EXERCISE DESCRIPTION ▸ Set down exactly the lines in the records below that run from the line with "(** The next" to the line with "(Z.of_nat k) [p]", inclusive, and nothing more.
------ RECORDS FOR THE EXERCISE ------
(* ===== verification/Multiplex.v ===== *)
(** * Many requests on one connection

    The public handlers of a session queue their messages from goroutines of their
    own, and so do the jobs of the agent: on the wire the streams of different
    requests are interleaved.  This file shows that they do not interfere: whatever
    the interleaving, each end assembles from it what it would assemble from each
    stream alone. *)

From S2P Require Import Prelude GoStrings Headers Frame ChunkAssembler Json Messages Reader.
From S2P Require Import SessionManager SessionSteps AgentConnect LocalHTTP AgentClient PublicHandler EndToEnd.
From S2P Require Registry RateLimiter PublicHost.

(** ** Interleavings *)

(** [merges ls ms]: [ms] is made of the lists [ls], each in its order. *)
Inductive merges {A} : list (list A) -> list A -> Prop :=
| merges_done ls : Forall (fun l => l = []) ls -> merges ls []
| merges_take i x l ls ms : ls !! i = Some (x :: l) -> merges (<[i := l]> ls) ms -> merges ls (x :: ms).

(** A machine that consumes messages, and streams that each go through stages of
    their own: if every message of every stream can be consumed whenever it is its
    turn, every interleaving can. *)
Section machine.
Context {M S D : Type} (consume : list M -> S -> option S) (remaining : D -> list M) (inv : list D -> S -> Prop).
Context (consume_nil : forall s, consume [] s = Some s).
Context (consume_cons : forall m ms s, consume (m :: ms) s = consume [m] s ≫= consume ms).
Context (advance : forall ds s i d m rest, inv ds s -> ds !! i = Some d -> remaining d = m :: rest ->
           exists d' s', consume [m] s = Some s' /\ remaining d' = rest /\ inv (<[i := d']> ds) s').

Lemma merges_consumed ls ms : merges ls ms -> forall ds s, ls = remaining <$> ds -> inv ds s ->
  exists ds' s', consume ms s = Some s' /\ inv ds' s' /\ Forall (fun d => remaining d = []) ds'.
Proof.
  induction 1 as [ls Hnil|i m l ls ms Hi _ IH]; intros ds s -> Hinv.
  - exists ds, s. split_and!; auto. by apply list.Forall_fmap in Hnil.
  - apply list_lookup_fmap_Some in Hi as (d & Hd & Hi).
    destruct (advance ds s i d m l Hinv Hi (eq_sym Hd)) as (d' & s1 & Hc & Hr & Hinv').
    destruct (IH (<[i := d']> ds) s1) as (ds' & s' & Hms & Hs' & Hall).
    + by rewrite list_fmap_insert, Hr.
    + done.
    + exists ds', s'. split_and!; auto. rewrite consume_cons, Hc. exact Hms.
Qed.
End machine.

(** ** The stages of a stream *)

(** Nothing was sent, the start and [k] chunks were sent, or everything was. *)
Inductive stage := Unsent | Sent (k : nat) | Ended.

(** The messages left of a stream that consists of [start], chunks and [end]. *)
Definition left_of (start : OutboundMessage) (type : byte) (id : gostring) (ps : list (list byte)) (last : OutboundMessage)
    (s : stage) : list OutboundMessage :=
  match s with
  | Unsent => start :: chunk_messages type id 0 ps ++ [last]
  | Sent k => chunk_messages type id (Z.of_nat k) (drop k ps) ++ [last]
  | Ended => []
  end.

(** The next message of a stream, and the stage after it. *)
Lemma left_of_cases start type id ps last s m rest :
  left_of start type id ps last s = m :: rest ->
  (s = Unsent /\ m = start /\ rest = left_of start type id ps last (Sent 0))
  \/ (exists k p, s = Sent k /\ ps !! k = Some p /\ [m] = chunk_messages type id (Z.of_nat k) [p]
        /\ rest = left_of start type id ps last (Sent (S k)))
  \/ (exists k, s = Sent k /\ drop k ps = [] /\ m = last /\ rest = left_of start type id ps last Ended).
Proof.
  destruct s as [|k|]; cbn [left_of]; [intros [= <- <-]; by left | | done].
  destruct (drop k ps) as [|p ps'] eqn:Hd; cbn [chunk_messages app]; intros [= <- <-]; right.
  - right. by exists k.
  - left. exists k, p. split_and!; auto.
    + rewrite <- (Nat.add_0_r k), <- lookup_drop, Hd. done.
    + replace (drop (S k) ps) with ps' by (by rewrite <- Nat.add_1_r, <- drop_drop, Hd).
      by replace (Z.of_nat (S k)) with (Z.of_nat k + 1) by lia.
Qed.

Definition is_unsent (s : stage) : bool := match s with Unsent => true | _ => false end.
Definition is_ended (s : stage) : bool := match s with Ended => true | _ => false end.

(** What a table holds for streams in their stages: an entry for each open stream,
    beside the entries of others. *)
Record table_of {A D} (id : D -> gostring) (entry : D -> nat -> A) (base : gmap gostring A)
    (ds : list (D * stage)) (t : gmap gostring A) : Prop := mkTableOf {
  tbl_stream : forall i d s, ds !! i = Some (d, s) -> t !! id d = match s with Sent k => Some (entry d k) | _ => None end;
  tbl_other : forall k, k ∉ (fun x => id x.1) <$> ds -> t !! k = base !! k;
  tbl_size : (size t + length (filter (fun x => is_unsent x.2 = true) ds) <= size base + length ds)%nat
}.

Lemma list_split_at {A} (l : list A) i x :
  l !! i = Some x -> exists l1 l2, l = l1 ++ x :: l2 /\ forall y, <[i := y]> l = l1 ++ y :: l2.
Proof.
  intros Hi. exists (take i l), (drop (S i) l). split; [by rewrite take_drop_middle |].
  intros y. rewrite insert_take_drop; [done |]. by eapply lookup_lt_Some.
Qed.

Section table.
Context {A D : Type} (id : D -> gostring) (entry : D -> nat -> A) (base : gmap gostring A).
Abbreviation keys ds := ((fun x => id x.1) <$> ds).
Abbreviation tbl := (table_of id entry base).

Lemma keys_insert (ds : list (D * stage)) i d s s' : ds !! i = Some (d, s) -> keys (<[i := (d, s')]> ds) = keys ds.
Proof. intros (l1 & l2 & -> & Hy)%list_split_at. by rewrite Hy, !fmap_app. Qed.

Lemma keys_other (ds : list (D * stage)) i j d s d' s' :
  NoDup (keys ds) -> ds !! i = Some (d, s) -> ds !! j = Some (d', s') -> i <> j -> id d <> id d'.
Proof.
  intros Hnd Hi Hj Hij Heq. apply Hij. eapply NoDup_lookup; [exact Hnd | |].
  - by rewrite list_lookup_fmap, Hi.
  - rewrite list_lookup_fmap, Hj. cbn. by rewrite Heq.
Qed.

(** One stream moves on, and with it the entry under its ID only. *)
Lemma table_moves ds t t' i d s s' :
  NoDup (keys ds) -> tbl ds t -> ds !! i = Some (d, s) ->
  t' !! id d = match s' with Sent k => Some (entry d k) | _ => None end ->
  (forall k, k <> id d -> t' !! k = t !! k) ->
  (size t' + (if is_unsent s' then 1 else 0) <= size t + (if is_unsent s then 1 else 0))%nat ->
  tbl (<[i := (d, s')]> ds) t'.
Proof.
  intros Hnd [H1 H2 H3] Hi Hd Ho Hsz. split.
  - intros j d0 s0 Hj. destruct (decide (i = j)) as [->|Hij].
    + rewrite list_lookup_insert_eq in Hj by (by eapply lookup_lt_Some). by injection Hj as <- <-.
    + rewrite list_lookup_insert_ne in Hj by done. rewrite Ho; [by eapply H1 |].
      intros Heq. eapply (keys_other ds i j d s d0 s0); [done | done | done | done | by symmetry].
  - intros k. rewrite (keys_insert ds i d s s') by done. intros Hk. rewrite Ho; [by apply H2 |].
    intros ->. apply Hk, list_elem_of_fmap. exists (d, s). split; [done |]. by eapply list_elem_of_lookup_2.
  - destruct (list_split_at ds i _ Hi) as (l1 & l2 & -> & Hy). rewrite Hy.
    rewrite list.filter_app, list.filter_cons, !length_app in H3. rewrite list.filter_app, list.filter_cons, !length_app. cbn [snd length] in *.
    destruct s, s'; cbn [is_unsent] in *; repeat case_decide; cbn [length] in *; congruence || lia.
Qed.

Lemma table_starts ds t i d :
  NoDup (keys ds) -> tbl ds t -> ds !! i = Some (d, Unsent) ->
  t !! id d = None /\ (size t < size base + length ds)%nat
  /\ tbl (<[i := (d, Sent 0)]> ds) (<[id d := entry d 0]> t).
Proof.
  intros Hnd Ht Hi. pose proof (tbl_stream _ _ _ _ _ Ht i d _ Hi) as Hd. split; [done |]. split.
  - destruct Ht as [_ _ H3]. destruct (list_split_at ds i _ Hi) as (l1 & l2 & -> & _).
    rewrite list.filter_app, filter_cons_True, !length_app in H3 by done. rewrite length_app. cbn [length] in *. lia.
  - eapply table_moves; [exact Hnd | exact Ht | exact Hi | by rewrite lookup_insert_eq | intros; by rewrite lookup_insert_ne |].
    rewrite map_size_insert_None by done. cbn. lia.
Qed.

Lemma table_grows ds t i d k :
  NoDup (keys ds) -> tbl ds t -> ds !! i = Some (d, Sent k) ->
  t !! id d = Some (entry d k) /\ tbl (<[i := (d, Sent (S k))]> ds) (<[id d := entry d (S k)]> t).
Proof.
  intros Hnd Ht Hi. pose proof (tbl_stream _ _ _ _ _ Ht i d _ Hi) as Hd. split; [done |].
  eapply table_moves; [exact Hnd | exact Ht | exact Hi | by rewrite lookup_insert_eq | intros; by rewrite lookup_insert_ne |].
  rewrite map_size_insert_Some by (by rewrite Hd). cbn. lia.
Qed.
(* ===== verification/JobScript.v ===== *)
(** * What a job sends, as a dialogue

    A job of the agent talks to its session by sending messages, each of which is
    queued or, when the session is over, refused.  This file turns the job into the
    tree of that dialogue, which does not depend on when the messages are sent: from
    the outcomes of the sends so far it gives the next message, and its depth bounds
    the number of sends. *)

From S2P Require Import Prelude GoStrings Headers Frame ChunkAssembler Json Messages Reader.
From S2P Require Import SessionManager LocalHTTP AgentClient.

(** ** Dialogues *)

Inductive talk (A : Type) := Say (a : A) | Ask (m : OutboundMessage) (k : bool -> talk A).
Arguments Say {A} a.
Arguments Ask {A} m k.

#[global] Instance talk_ret : MRet talk := fun _ a => Say a.
#[global] Instance talk_bind : MBind talk :=
  fun A B f => fix bind t := match t with Say a => f a | Ask m k => Ask m (fun b => bind (k b)) end.

(** The dialogue with a queue. *)
Fixpoint interp {A} (t : talk A) (sd : sender) : A * sender :=
  match t with
  | Say a => (a, sd)
  | Ask m k => let '(b, sd) := offer m sd in interp (k b) sd
  end.

Lemma interp_bind {A B} (f : A -> talk B) (t : talk A) sd :
  interp (t ≫= f) sd = let '(a, sd) := interp t sd in interp (f a) sd.
Proof.
  revert sd. induction t as [a|m k IH]; intros sd; [done |]. cbn [mbind talk_bind interp].
  destruct (offer m sd) as [b sd']. apply IH.
Qed.

(** The number of sends is bounded. *)
Fixpoint depth {A} (t : talk A) : nat :=
  match t with Say _ => 0 | Ask _ k => S (Nat.max (depth (k true)) (depth (k false))) end.

(** What is left after the outcomes [bs]. *)
Fixpoint after {A} (bs : list bool) (t : talk A) : talk A :=
  match bs, t with
  | b :: bs, Ask _ k => after bs (k b)
  | _, t => t
  end.

Definition next_message {A} (t : talk A) : option OutboundMessage :=
  match t with Say _ => None | Ask m _ => Some m end.

(** The messages that were queued. *)
Fixpoint told {A} (bs : list bool) (t : talk A) : list OutboundMessage :=
  match bs, t with
  | b :: bs, Ask m k => (if b then [m] else []) ++ told bs (k b)
  | _, _ => []
  end.

Lemma after_app {A} bs bs' (t : talk A) : after (bs ++ bs') t = after bs' (after bs t).
Proof. revert t. induction bs as [|b bs IH]; intros [a|m k]; cbn; auto; by destruct bs'. Qed.

Lemma told_snoc {A} bs b m (t : talk A) :
  next_message (after bs t) = Some m -> told (bs ++ [b]) t = told bs t ++ (if b then [m] else []).
Proof.
  revert t. induction bs as [|b' bs IH]; intros [a|m' k]; cbn; [done | | done |].
  - intros [= ->]. by rewrite app_nil_r.
  - intros H. by rewrite (IH (k b') H), app_assoc.
Qed.

Lemma depth_after {A} bs b m (t : talk A) :
  next_message (after bs t) = Some m -> (depth (after (bs ++ [b]) t) < depth (after bs t))%nat.
Proof.
  rewrite after_app. destruct (after bs t) as [a|m' k]; cbn; [done |]. intros _.
  destruct b; destruct (k _); cbn; lia.
Qed.

Lemma told_nil {A} bs (t : talk A) : next_message t = None -> told bs t = [].
Proof. destruct t; [by destruct bs | done]. Qed.

(** The outcomes of a queue that answers [bs] and refuses everything after that. *)
Definition answering (bs : list bool) (offset : nat) (n : nat) : bool := default false (bs !! (n - offset)%nat).

Lemma interp_refused {A} (t : talk A) o k ms : (forall n, (k <= n)%nat -> o n = false) -> sd_sent (interp t (mkSender o k ms)).2 = ms.
Proof.
  revert k. induction t as [a|m kt IH]; intros k Ho; [done |]. cbn [interp offer sd_oracle sd_tries]. unfold offer. cbn.
  rewrite Ho by lia. apply IH. intros n Hn. apply Ho. lia.
Qed.

Lemma interp_told {A} bs : forall (t : talk A) o k ms,
  (forall n, (k <= n)%nat -> o n = answering bs k n) -> sd_sent (interp t (mkSender o k ms)).2 = ms ++ told bs t.
Proof.
  induction bs as [|b bs IH]; intros t o k ms Ho.
  - cbn [told]. rewrite app_nil_r. apply interp_refused. intros n Hn. by rewrite Ho.
  - destruct t as [a|m kt]; cbn [interp told]; [by rewrite app_nil_r |]. unfold offer. cbn [sd_oracle sd_tries].
    rewrite (Ho k) by lia. unfold answering. rewrite Nat.sub_diag. cbn [lookup list_lookup default from_option id].
    assert (Ho' : forall n, (S k <= n)%nat -> o n = answering bs (S k) n).
    { intros n Hn. rewrite Ho by lia. unfold answering. by replace (n - k)%nat with (S (n - S k)) by lia. }
    destruct b; rewrite (IH _ _ _ _ Ho'); [by rewrite <- app_assoc | done].
Qed.

(** ** The dialogue of a job *)

Definition say (type : MessageType) (data : list byte) : talk bool := Ask (mkOutbound type data) Say.

Definition sendStart_talk (requestID : gostring) (local : LocalResponse) (sequence : Z) (started : bool) :
    talk (option gostring * (Z * bool)) :=
  ok ← say MessageText (envelope httpResponseStartType (Some (enc_httpResponsePayload
                   (mkhttpResponse requestID (l_StatusCode local) (Some (l_Headers local)) (-1) []))));
  mret (if ok : bool then (None, (sequence, true)) else (Some ($"gateway connection closed"), (sequence, started))).

Definition sendChunk_talk (requestID : gostring) (payload : list byte) (sequence : Z) (started : bool) :
    talk (option gostring * (Z * bool)) :=
  match marshalBinary (mkFrame ResponseBodyChunk requestID sequence payload) with
  | Err e => mret (Some (frame_error_text e), (sequence, started))
  | Ok encoded =>
      ok ← say MessageBinary encoded;
      mret (if ok : bool then (None, (u32 (sequence + 1), started)) else (Some ($"gateway connection closed"), (sequence, started)))
  end.

Fixpoint copy_talk (requestID : gostring) (fuel : nat) (r : body_stream) (sequence : Z) (started : bool) :
    talk (loop_end gostring * (Z * bool)) :=
  match fuel with
  | O => mret (OutOfFuel, (sequence, started))
  | S fuel =>
      let '(p, err, r) := Read localBufferSize r in
      '(ce, (sequence, started)) ← (if bool_decide (p = []) then mret (None, (sequence, started))
                                    else sendChunk_talk requestID p sequence started);
      match ce with
      | Some e => mret (ChunkError e, (sequence, started))
      | None => match err with
                | None => copy_talk requestID fuel r sequence started
                | Some EOF => mret (Copied, (sequence, started))
                | Some e => mret (BodyError e, (sequence, started))
                end
      end
  end.

Definition stream_talk (client : http_client) (localAddress : gostring) (request : Request) : talk (option gostring * bool) :=
  match local_roundtrip client localAddress request with
  | Err e => mret (Some e, false)
  | Ok (status, headers, stream) =>
      '(e, (sequence, started)) ← sendStart_talk (q_ID request) (mkLocal status (agent_withoutHopByHopHeaders headers) []) 0 false;
      match e with
      | Some e => mret (Some e, started)
      | None =>
          '(e, (_, started)) ← copy_talk (q_ID request) (stream_size stream) stream sequence started;
          mret (match e with
                | Copied | OutOfFuel => (None, started)
                | ChunkError e => (Some e, started)
                | BodyError e => (Some ($"read local response: " ++ body_error e), started)
                end)
      end
  end.

Definition job_talk (client : http_client) (localAddress : gostring) (request : Request) : talk unit :=
  if bool_decide (localAddress = []) then mret tt
  else
    '(localErr, started) ← stream_talk client localAddress request;
    _ ← match localErr return talk bool with
        | Some e => if (started : bool) then mret true
                    else say MessageText (envelope httpResponseStartType (Some (enc_httpResponsePayload
                           (mkhttpResponse (q_ID request) 502 None 0 e))))
        | None => mret true
        end;
    _ ← say MessageText (envelope httpResponseEndType (Some (httpResponseEndPayload (q_ID request))));
    mret tt.

(** ** It is what the job does *)

Lemma interp_sendStart requestID local sequence started sd :
  sendStart requestID local (mkJob sequence started sd)
  = let '((e, (sequence, started)), sd) := interp (sendStart_talk requestID local sequence started) sd in (e, mkJob sequence started sd).
Proof.
  unfold sendStart, sendStart_talk, send. cbn [mbind talk_bind say interp j_sender j_sequence j_responseStarted].
  by destruct (offer _ sd) as [[] sd'].
Qed.

Lemma interp_sendChunk requestID p sequence started sd :
  sendChunk requestID p (mkJob sequence started sd)
  = let '((e, (sequence, started)), sd) := interp (sendChunk_talk requestID p sequence started) sd in (e, mkJob sequence started sd).
Proof.
  unfold sendChunk, sendChunk_talk, send. cbn [j_sender j_sequence j_responseStarted].
  destruct (marshalBinary _) as [encoded|e]; [|done]. cbn [mbind talk_bind say interp]. by destruct (offer _ sd) as [[] sd'].
Qed.

Lemma interp_copy requestID fuel : forall r sequence started sd,
  copy_loop (Read localBufferSize) (sendChunk requestID) fuel r (mkJob sequence started sd)
  = let '((e, (sequence, started)), sd) := interp (copy_talk requestID fuel r sequence started) sd in (e, mkJob sequence started sd).
Proof.
  induction fuel as [|fuel IH]; intros r sequence started sd; [done |]. cbn [copy_loop copy_talk].
  destruct (Read localBufferSize r) as [[p err] r']. rewrite interp_bind. case_bool_decide as Hp; [|rewrite interp_sendChunk].
  - cbn [interp mret talk_ret]. destruct err as [[]|]; [done.. | apply IH].
  - destruct (interp (sendChunk_talk requestID p sequence started) sd) as [[[e|] [sequence' started']] sd']; [done |].
    destruct err as [[]|]; [done.. | apply IH].
Qed.

Lemma interp_stream client localAddress request sd :
  (let '(e, s) := StreamLocal (sendStart (q_ID request)) (sendChunk (q_ID request)) client localAddress request (mkJob 0 false sd) in
   (e, j_responseStarted s, j_sender s)) = interp (stream_talk client localAddress request) sd.
Proof.
  unfold StreamLocal, stream_talk. destruct (local_roundtrip client localAddress request) as [[[status headers] stream]|e]; [|done].
  rewrite interp_sendStart, interp_bind.
  destruct (interp (sendStart_talk _ _ 0 false) sd) as [[[e|] [sequence started]] sd1]; [done |].
  rewrite interp_copy, interp_bind. destruct (interp (copy_talk _ _ _ _ _) sd1) as [[e [sequence2 started2]] sd2]. by destruct e.
Qed.

Lemma interp_job client localAddress request sd : job client localAddress request sd = (interp (job_talk client localAddress request) sd).2.
Proof.
  unfold job, job_talk. case_bool_decide as Ha; [done |]. rewrite interp_bind, <- interp_stream.
  destruct (StreamLocal _ _ client localAddress request (mkJob 0 false sd)) as [e [sequence started sd1]].
  cbn [j_responseStarted j_sender]. rewrite interp_bind. unfold send.
  destruct e as [e|]; [destruct started |]; cbn [interp mret talk_ret say mbind talk_bind];
    repeat (match goal with |- context [offer ?m ?s] => is_var s; destruct (offer m s) as [? ?] end; cbn [snd interp mret talk_ret mbind talk_bind]); done.
Qed.
Lemma outside_step_world act s s' :
  outside_step sid act s = Some s' -> (exists c, inv c /\ cw c = sv_world (gw_serving (lk_gateway s))) ->
  exists c, inv c /\ cw c = sv_world (gw_serving (lk_gateway s')).
Proof.
  destruct s as [g down up a]. intros Hs (c & Hi & Hc). cbn [lk_gateway] in Hc. destruct act as [m|id|id| |]; cbn [outside_step] in Hs.
  - destruct (outbound_of sid _) as [q|]; [|done]. cbn in Hs. destruct (trysend_out q m _) as [w|] eqn:Ht; [|done]. injection Hs as <-.
    rewrite <- Hc in Ht. eexists. split; [exact (inv_step _ _ Hi (step_Send c q m w Ht)) | done].
  - injection Hs as <-. rewrite <- Hc. eexists. split; [exact (inv_step _ _ Hi (step_RegisterRequest c sid id)) | done].
  - injection Hs as <-. rewrite <- Hc. eexists. split; [exact (inv_step _ _ Hi (step_CancelRequest c id)) | done].
  - injection Hs as <-. by exists c.
  - injection Hs as <-. by exists c.
Qed.

(** The rest of the world can only end the agent's session. *)
Lemma gateway_step_agent act s s' : gateway_step capDown hasAgents canOpen sid act s = Some s' -> lk_agent s' = lk_agent s.
Proof. destruct s as [g down up a]. unfold gateway_step. intros Hs. repeat case_match; try done; simplify_option_eq; done. Qed.
Lemma outside_step_agent act s s' : outside_step sid act s = Some s' -> lk_agent s' = lk_agent s \/ lk_agent s' = set_over (lk_agent s).
Proof. destruct s as [g down up a]. intros Hs. destruct act; cbn [outside_step] in Hs; simplify_option_eq; auto. Qed.

(** What the agent's goroutines and the end of its session preserve holds of the
    agent's side throughout. *)
Lemma agent_preserves (P : agent_side -> Prop) act s s' :
  (forall act closed down a down' a', loop_step n act closed down a = Some (down', a') -> P a -> P a') ->
  (forall act a a', worker_step addr act a = Some a' -> P a -> P a') ->
  (forall act closed up a up' a', writer_step capUp act closed up a = Some (up', a') -> P a -> P a') ->
  (forall a, P a -> P (set_over a)) ->
  step act s = Some s' -> P (lk_agent s) -> P (lk_agent s').
Proof.
  intros Hloop Hworker Hwriter Hover Hs Ha. destruct act as [act|act|act]; cbn [link_step] in Hs.
  - destruct s as [g down up a]. destruct act; cbn [agent_step] in Hs.
    1-5: destruct (loop_step n _ _ down a) as [[down' a']|] eqn:Hst; [|done]; injection Hs as <-; by eapply Hloop.
    1-5: destruct (worker_step addr _ a) as [a'|] eqn:Hst; [|done]; injection Hs as <-; by eapply Hworker.
    all: destruct (writer_step capUp _ _ up a) as [[up' a']|] eqn:Hst; [|done]; injection Hs as <-; by eapply Hwriter.
  - by rewrite (gateway_step_agent _ _ _ Hs).
  - destruct (outside_step_agent _ _ _ Hs) as [->| ->]; auto.
Qed.
Lemma writer_step_says cap act closed up a up' a' : writer_step cap act closed up a = Some (up', a') -> loop_says a -> loop_says a'.
Proof.
  unfold writer_step. intros Hs Hi. destruct act; try done; destruct (ag_writer a) as [|m|]; try done; repeat case_match; by simplify_eq.
Qed.

(** ** Runs *)

Section delivery.
Context (addr : gostring) (n capDown capUp : nat) (hasAgents canOpen : bool) (sid : gostring) (c : cstate) (c_reachable : reachable c).
Abbreviation step := (link_step addr n capDown capUp hasAgents canOpen sid).
Abbreviation any_step := (step_by addr n capDown capUp hasAgents canOpen sid (fun _ => true)).
Abbreviation start := (new_session addr n sid (cw c)).

Lemma loop_says_runs s : rtc any_step start s -> loop_says (lk_agent s).
Proof.
  assert (H0 : loop_says (lk_agent start)).
  { split; cbn; [|constructor]. destruct (open_tunnel addr sid) as [m|] eqn:Ho; [|constructor].
    constructor; [|constructor]. intros _. by eapply open_id. }
  intros Hr. revert H0. induction Hr as [|x y z (act & _ & Hst) Hr IH]; [done |]. intros H0. apply IH.
  eapply agent_preserves; [apply loop_step_says | apply worker_step_says | apply writer_step_says | | exact Hst | exact H0]. by intros a.
Qed.

(** The history only grows. *)
Lemma queue_message_sent from m a a' : queue_message from m a = Some a' -> ag_sent a `prefix_of` ag_sent a'.
Proof. unfold queue_message. destruct (has_space _ _); [|done]. intros [= <-]. by apply prefix_app_r. Qed.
------
TASK OUTPUT ▸
(** The next message of a stream, and the stage after it. *)
Lemma left_of_cases start type id ps last s m rest :
  left_of start type id ps last s = m :: rest ->
  (s = Unsent /\ m = start /\ rest = left_of start type id ps last (Sent 0))
  \/ (exists k p, s = Sent k /\ ps !! k = Some p /\ [m] = chunk_messages type id (Z.of_nat k) [p]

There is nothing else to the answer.